● **TASK OBJECTIVE**: Return precisely the opening lines of the listing below, ending with the line that contains "if bool_decide (wp_state_".

---------- PROVIDED RECORDS ----------

Lemma process_heartbeat_changes count first last final live positive lost w :
  wp_changes (snd (fst (process_heartbeat count first last final live positive lost w))) =
  if bool_decide (wp_state_ w ≠ STOPPED) && (last_heartbeat_count_ w <? count)
  then missing_changes_update last (snd (lost_changes_update first (wp_changes w))) else wp_changes w.
Proof.
  unfold process_heartbeat. destruct (bool_decide _ && _); [|done].
  destruct (lost_changes_update first (wp_changes w)) as [n c1]. unfold wp_restart_heartbeat_response.
  destruct (te_restart_timer _) as [hb calls]. zif; done.
Qed.

Lemma heartbeat_ok count first last final live positive lost w :
  wp_ok w → sn_ok first → sn_ok last →
  wp_ok (snd (fst (process_heartbeat count first last final live positive lost w))).
Proof.
  intros Hok Hf Hl.
  pose proof (process_heartbeat_changes count first last final live positive lost w) as Ec.
  destruct (bool_decide (wp_state_ w ≠ STOPPED) && (last_heartbeat_count_ w <? count)) eqn:Eg.
  2: { unfold process_heartbeat. by rewrite Eg. }
  pose proof Eg as [Hrun _]%andb_prop. apply bool_decide_eq_true in Hrun.
  assert (wc_ok (missing_changes_update last (snd (lost_changes_update first (wp_changes w))))) as Hc.
  { pose proof (lost_changes_update_spec first (wp_changes w) (wp_changes_ok w Hok) Hf) as H.
    destruct (lost_changes_update first (wp_changes w)) as [n c1]. destruct H as [Hok1 _].
    by apply missing_changes_update_spec. }
  rewrite <- Ec in Hc. clear Ec. revert Hc. unfold process_heartbeat. rewrite Eg.
  destruct (lost_changes_update first (wp_changes w)) as [n c1]. unfold wp_restart_heartbeat_response.
  destruct (te_restart_timer _) as [hb calls]. destruct Hok.
  zif; cbn; intros Hc; (constructor; cbn; done).
Qed.

Lemma wp_step_ok w w' : wp_ok w → wp_step w w' → wp_ok w'.
Proof.
  intros Hok Hs. pose proof (wp_changes_ok w Hok) as Hc.
  destruct Hs as [w a s ds E Hs|w a|w|w s Hrun Hs|w s Hrun Hs|w s Hrun Hs|w s Hrun Hs|w Hrun|w count f l fi li po lo Hf Hl|w w' E|w|w|w w' He|w d].
  - by apply wp_start_ok.
  - destruct Hok. by constructor.
  - by apply wp_stop_ok.
  - apply wp_set_changes_ok; [done..|]. pose proof (received_change_set_spec s _ Hc Hs) as H.
    destruct (received_change_set _ _). apply H.
  - apply wp_set_changes_ok; [done..|]. pose proof (received_change_set_spec s _ Hc Hs) as H.
    unfold irrelevant_change_set. destruct (received_change_set _ _). apply H.
  - apply wp_set_changes_ok; [done..|]. pose proof (lost_changes_update_spec s _ Hc Hs) as H.
    destruct (lost_changes_update _ _). apply H.
  - apply wp_set_changes_ok; [done..|]. by apply missing_changes_update_spec.
  - apply wp_set_changes_ok; [done..|]. pose proof (next_notified_spec _ Hc) as H.
    destruct (next_cache_change_to_be_notified _). apply H.
  - by apply heartbeat_ok.
  - unfold wp_enter in E. destruct (decide _) as [Ei|]; [|done]. injection E as <-. apply wp_set_state_ok; congruence.
  - by apply wp_body_ok.
  - unfold wp_leave. destruct (decide _) as [Eb|]; [|done]. apply wp_set_state_ok; congruence.
  - by eapply wp_event_ok.
  - unfold update_heartbeat_response_interval. destruct Hok. by constructor.
Qed.

(** C1. Through any interleaving of the calls of the reader (which marks and asks for changes of
    running proxies only), of heartbeats, of [stop], of the parts of the two callbacks and of the
    exchanges of the event thread on the two timers, a writer proxy stays consistent: the received
    set is sorted, lies strictly above the first missing number and below the last announced one,
    nothing is notified before it is available, and a proxy is alive with exactly its writer as
    destination if and only if it is not stopped. A stopped proxy has no heartbeat response
    pending; its initial ACKNACK timer is never READY, but the event thread may have left it
    WAITING ([stop_before_restart]). *)
Theorem wp_reachable_ok w : wp_reachable w → wp_ok w.
Proof. induction 1 as [reader now|w w' _ IH Hs]; [apply wp_make_ok | by eapply wp_step_ok]. Qed.

Definition test_reader : ReaderInfo := {|
  rd_guid := c_Guid_Unknown;
  rd_heartbeat_response_delay := Duration 0 5000000;
  rd_initial_acknack_delay := Duration 0 70000000;
  rd_filter_remote_locators := λ l, l;
  rd_should_intraprocess := λ _, false;
  rd_find_local_writer := λ _, false
|}.

Definition test_writer : WriterProxyData := {|
  wd_guid := Guid c_GuidPrefix_Unknown (ent_of_u32 0x103);
  wd_persistence_guid := c_Guid_Unknown;
  wd_ownership_strength := 0;
  wd_liveliness_kind := AUTOMATIC_LIVELINESS;
  wd_unicast := [loc_default];
  wd_multicast := []
|}.

Definition test_proxy : WriterProxy :=
  fst (wp_start test_writer (SeqNum 0 4) false (fst (wp_make test_reader 0))).

Lemma wp_reachable_ok_witness :
  wp_ok (snd (fst (process_heartbeat 1 (SeqNum 0 3) (SeqNum 0 20) false false false 0 test_proxy))).
Proof.
  apply wp_reachable_ok. apply wp_reach_step with test_proxy.
  - apply wp_reach_step with (fst (wp_make test_reader 0)); [apply wp_reach_make|].
    apply wp_step_start; by vm_compute.
  - apply wp_step_heartbeat; by vm_compute.
Defined.

(** ** Which numbers have been received *)

(** A tracker of changes used by the instances below: 1 to 4 and 6, 7, 9 received, 12 announced. *)
Definition test_changes : WriterChanges := {|
  changes_received_ := [SeqNum 0 6; SeqNum 0 7; SeqNum 0 9];
  changes_from_writer_low_mark_ := SeqNum 0 4;
  max_sequence_number_ := SeqNum 0 12;
  last_notified_ := SeqNum 0 2
|}.

Lemma test_changes_ok : wc_ok test_changes.
Proof.
  constructor; cbn [changes_received_ changes_from_writer_low_mark_ max_sequence_number_ last_notified_ test_changes];
    [by vm_compute.. | | | | by vm_compute | by vm_compute].
  - by apply (bool_decide_unpack _).
  - rewrite !ksorted_cons. split_and!; [apply ksorted_nil | by apply (bool_decide_unpack _)..].
  - by apply (bool_decide_unpack _).
Qed.

(** C2. [received_change_set] returns true exactly when the change had not been received, and
    afterwards exactly that change counts as received in addition; a repeated or old change
    leaves the proxy untouched. *)
Theorem received_change_set_exact s t c :
  wc_ok c → sn_ok s → sn_ok t →
  let '(r, c') := received_change_set s c in
  wc_ok c' ∧ r = negb (change_was_received s c) ∧
  change_was_received t c' = change_was_received t c || (t =? s)%sn ∧
  (r = false → c' = c) ∧ snz (max_sequence_number_ c') = Z.max (snz (max_sequence_number_ c)) (snz s).
Proof.
  intros Hok Hs Ht. pose proof (received_change_set_spec s c Hok Hs) as H.
  destruct (received_change_set s c) as [r c']. destruct H as (Hok' & Hr & Hrec & Hm & _ & Hsame & _).
  split_and!; try done.
  - pose proof (wc_received_dec_find c s Hok Hs). destruct r, (change_was_received s c); try done; exfalso; intuition.
  - apply eq_true_iff_eq. rewrite orb_true_iff, !wc_received_dec_find, Hrec by done.
    rewrite sn_eqb_snz, Z.eqb_eq by (by apply sn_ok_wf). done.
Qed.

Lemma received_change_set_exact_witness :
  let '(r, c') := received_change_set (SeqNum 0 5) test_changes in
  wc_ok c' ∧ r = negb (change_was_received (SeqNum 0 5) test_changes) ∧
  change_was_received (SeqNum 0 8) c' = change_was_received (SeqNum 0 8) test_changes || (SeqNum 0 8 =? SeqNum 0 5)%sn ∧
  (r = false → c' = test_changes) ∧
  snz (max_sequence_number_ c') = Z.max (snz (max_sequence_number_ test_changes)) (snz (SeqNum 0 5)).
Proof. apply (received_change_set_exact (SeqNum 0 5) (SeqNum 0 8) test_changes test_changes_ok); by vm_compute. Defined.

(** [lost_changes_update] gives up exactly the changes below the given number that had not
    been received, and returns how many they are, saturated at the largest [int32_t], although
    its 64-bit subtractions may wrap around on the way. *)
Theorem lost_changes_update_exact s t c :
  wc_ok c → sn_ok s → sn_ok t →
  let '(n, c') := lost_changes_update s c in
  wc_ok c' ∧
  change_was_received t c' = change_was_received t c || (t <? s)%sn ∧
  n = Z.min (missing_count (changes_received_ c) (snz (available_changes_max c) + 1) (snz s)) (2 ^ 31 - 1) ∧
  snz (max_sequence_number_ c') = Z.max (snz (max_sequence_number_ c)) (snz s - 1).
Proof.
  intros Hok Hs Ht. pose proof (lost_changes_update_spec s c Hok Hs) as H.
  destruct (lost_changes_update s c) as [n c']. destruct H as (Hok' & Hrec & Hn & Hm & _).
  split_and!; try done. apply eq_true_iff_eq. rewrite orb_true_iff, !wc_received_dec_find, Hrec by done.
  rewrite sn_ltb_snz, Z.ltb_lt by (by apply sn_ok_wf). done.
Qed.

----------

● **FINISHED TASK**:
Lemma process_heartbeat_changes count first last final live positive lost w :
  wp_changes (snd (fst (process_heartbeat count first last final live positive lost w))) =
  if bool_decide (wp_state_ w ≠ STOPPED) && (last_heartbeat_count_ w <? count)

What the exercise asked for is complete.